DATASET EXTRACT =>

Lemma FilterEndpoint_elem name old s :
  s ∈ FilterEndpoint name old <-> s ∈ old /\ exists ep, ep ∈ s_Endpoints s /\ e_Name ep = name.
Proof.
  rewrite <- has_endpoint_spec. induction old as [|o old IH]; cbn; [set_solver|].
  rewrite elem_of_app, IH, elem_of_cons.
  destruct (has_endpoint name (s_Endpoints o)) eqn:Ho;
    rewrite ?list_elem_of_singleton, ?elem_of_nil; intuition congruence.
Qed.

Lemma FilterVersion_elem version old s :
  s ∈ FilterVersion version old <-> s ∈ old /\ s_Version s = version.
Proof.
  induction old as [|o old IH]; cbn; [set_solver|]. rewrite elem_of_app, IH, elem_of_cons.
  destruct (String.eqb_spec (s_Version o) version);
    rewrite ?list_elem_of_singleton, ?elem_of_nil; intuition congruence.
Qed.

Lemma FilterLabel_elem key val old s :
  s ∈ FilterLabel key val old <-> exists o, o ∈ old /\
    s = with_nodes o (filter (fun n => label_matches key val n = true) (s_Nodes o)) /\ s_Nodes s <> [].
Proof.
  induction old as [|o old IH]; cbn [FilterLabel]; [set_solver|]. rewrite elem_of_app, IH.
  setoid_rewrite elem_of_cons. set (nodes := filter _ (s_Nodes o)).
  destruct (Nat.ltb_spec 0 (length nodes)) as [Hl|Hl].
  - rewrite list_elem_of_singleton. split.
    + intros [->|(o' & ? & ?)]; [|naive_solver]. exists o. split_and!; auto. cbn.
      destruct nodes; [cbn in Hl; lia|done].
    + intros (o' & [->|Ho] & -> & Hne); [by left|right]. by exists o'.
  - assert (nodes = []) as Hn by (destruct nodes; [done|cbn in Hl; lia]).
    split; [set_solver|]. intros (o' & [->|Ho] & -> & Hne); [|right; by exists o'].
    cbn in Hne. fold nodes in Hne. by rewrite Hn in Hne.
Qed.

WHAT IS BEING ASKED =>
Every entry above needs to be duplicated exactly.

YOUR RESPONSE =>
Lemma FilterEndpoint_elem name old s :
  s ∈ FilterEndpoint name old <-> s ∈ old /\ exists ep, ep ∈ s_Endpoints s /\ e_Name ep = name.
Proof.
  rewrite <- has_endpoint_spec. induction old as [|o old IH]; cbn; [set_solver|].
  rewrite elem_of_app, IH, elem_of_cons.
  destruct (has_endpoint name (s_Endpoints o)) eqn:Ho;
    rewrite ?list_elem_of_singleton, ?elem_of_nil; intuition congruence.
Qed.

Lemma FilterVersion_elem version old s :
  s ∈ FilterVersion version old <-> s ∈ old /\ s_Version s = version.
Proof.
  induction old as [|o old IH]; cbn; [set_solver|]. rewrite elem_of_app, IH, elem_of_cons.
  destruct (String.eqb_spec (s_Version o) version);
    rewrite ?list_elem_of_singleton, ?elem_of_nil; intuition congruence.
Qed.

Lemma FilterLabel_elem key val old s :
  s ∈ FilterLabel key val old <-> exists o, o ∈ old /\
    s = with_nodes o (filter (fun n => label_matches key val n = true) (s_Nodes o)) /\ s_Nodes s <> [].
Proof.
  induction old as [|o old IH]; cbn [FilterLabel]; [set_solver|]. rewrite elem_of_app, IH.
  setoid_rewrite elem_of_cons. set (nodes := filter _ (s_Nodes o)).
  destruct (Nat.ltb_spec 0 (length nodes)) as [Hl|Hl].
  - rewrite list_elem_of_singleton. split.
    + intros [->|(o' & ? & ?)]; [|naive_solver]. exists o. split_and!; auto. cbn.
      destruct nodes; [cbn in Hl; lia|done].
    + intros (o' & [->|Ho] & -> & Hne); [by left|right]. by exists o'.
  - assert (nodes = []) as Hn by (destruct nodes; [done|cbn in Hl; lia]).
    split; [set_solver|]. intros (o' & [->|Ho] & -> & Hne); [|right; by exists o'].
    cbn in Hne. fold nodes in Hne. by rewrite Hn in Hne.
Qed.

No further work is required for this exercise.